Slack has confirmed its status as red-hot start-up of the moment in the market for online worker collaboration tools, raising a new round of capital that it said put a $2.8bn valuation on the company.

The fundraising comes six months after its valuation topped $1bn with an earlier investment round and less than two years since the launch of the service.

The funding comes as Slack is racing to capitalise on the surge of interest it has stirred up among teams of workers looking for better tools to communicate and access shared data. Rather than expand its range of services for workers, the company is racing to reach as many people as it can with its existing service, said Stewart Butterfield, chief executive.

Slack acts as a basic messaging platform that connects to a company's other online applications, drawing in information as needed.

The latest investment puts a value of more than $3,700 on each of Slack's 750,000 active daily users, a sky-high level for a company that works with a "freemium" business model based on attracting workers with a free service and then trying to sell a premium version to their companies.

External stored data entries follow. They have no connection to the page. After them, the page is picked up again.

(** * Offline map: the service worker (sw.js) and the page (script.js)

    A shallow embedding of [src/sw.js] and of the parts of [src/script.js]
    that talk to it.  The worker is event driven; every handler is a chain
    of promises over three pieces of browser state: the CacheStorage
    ([caches]), the live [Response] objects, and what the worker did to the
    outside world (network fetches, console lines, messages posted to
    clients, lifecycle calls).  A promise is modelled as a state transformer
    that settles either fulfilled or rejected; [.then] is [bind], [.catch] is
    [catch].  The page adds its own state (status line, buttons, console) and
    runs its asynchronous functions over the pair of both states. *)

From Stdlib Require Import String Ascii List Bool Arith ZArith DecimalString Lia.
From stdpp Require Import base option list gmap strings fin_maps.

Local Open Scope string_scope.
Local Open Scope list_scope.

(** ** JavaScript strings *)

(** [s.startsWith(p)] *)
Definition startsWith (s p : string) : bool := String.prefix p s.

(** [s.endsWith(suf)]: the last [suf.length] characters of [s] are [suf]. *)
Definition endsWith (s suf : string) : bool :=
  Nat.leb (String.length suf) (String.length s)
  && String.eqb
       (String.substring (String.length s - String.length suf) (String.length suf) s)
       suf.

(** ** Values handled by the worker *)

(** What the worker reads of a [Request]: [request.url], [request.mode],
    [request.destination].  Cached requests are GET requests, their identity
    is the absolute URL. *)
Record Request := {
  url : string;
  mode : string;
  destination : string
}.

(** The captured content of a response: [status], [type] and the body. *)
Record Snapshot := {
  status : nat;
  type : string;
  body : string
}.

(** A live [Response] object.  Its body is a stream that can be read once:
    [bodyUsed] becomes true when it has been consumed. *)
Record Response := {
  content : Snapshot;
  bodyUsed : bool
}.

(** A reference to a [Response] object: its index in the world's [heap]. *)
Definition Ref := nat.

(** A JavaScript error object; the worker only reads [error.message]. *)
Record Error := { message : string }.

Definition Client := nat.

(** The two replies of the control channel:
    [{status: 'cacheDeleted'}] and
    [{status: 'cacheDeleteFailed', error: <message>}]. *)
Inductive Reply :=
| cacheDeleted
| cacheDeleteFailed (error : string).

Inductive Level := log | warn | error_level.

(** What the worker does to the outside world, in order. *)
Inductive Effect :=
| Fetched (u : string)
| Console (l : Level) (args : list string)
| PostMessage (c : Client) (r : Reply)
| SkipWaiting
| ClientsClaim.

(** ** The environment of a run *)

Inductive FetchOutcome :=
| NetOk (s : Snapshot)
| NetFail (e : Error).

(** [origin] is [self.location.origin]; [network] answers a fetch of an
    absolute URL; [storage_fault n] is the error with which the storage
    backend rejects [caches.delete(n)], if it does.  A browser gives the type
    'basic' only to the answer for a URL of the worker's own origin; that
    rule is [basic_only_same_origin] below, assumed where a statement depends
    on it. *)
Record Env := {
  origin : string;
  network : string -> FetchOutcome;
  storage_fault : string -> option Error
}.

(** ** The state of the browser *)

Record World := {
  caches : gmap string (gmap string Snapshot);
  heap : list Response;
  trace : list Effect
}.

Definition set_caches (f : gmap string (gmap string Snapshot) -> gmap string (gmap string Snapshot))
    (w : World) : World :=
  {| caches := f (caches w); heap := heap w; trace := trace w |}.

However, Slack's audience is expanding rapidly, having doubled already since the start of the year, and some 200,000 workers are covered by its paid service.

Mike Volpi, a partner at Index Ventures which has backed the company, said Slack's rapid growth reflected its "generationally different approach to messaging," based on lessons learned from consumer internet companies. "Slack has reached a level of early traction that's rarely seen on the enterprise side," he added.

Slack faces growing competition in messaging as existing providers of collaboration software respond to its early success and Facebook seeks to capitalise on its huge user base by developing a version of its service for working life.

The relatively basic nature of the messaging platform, in contrast to the more full-featured services from some other online collaboration providers, has led some venture investors to question whether the company's soaring valuation is justified. But Mr Butterfield, who also co-founded Flickr, the photo-sharing service, said Slack would be able to grow faster if it helped workers tap into their existing corporate applications more easily. He added that it could still build a sizeable business with a relatively narrow service if it can reach a large enough market.

The latest $160m investment takes the total the company has amassed to date to $340m and doubles its investor base with the addition of five new investment firms, including Horizon Ventures, DST Global and Index Ventures.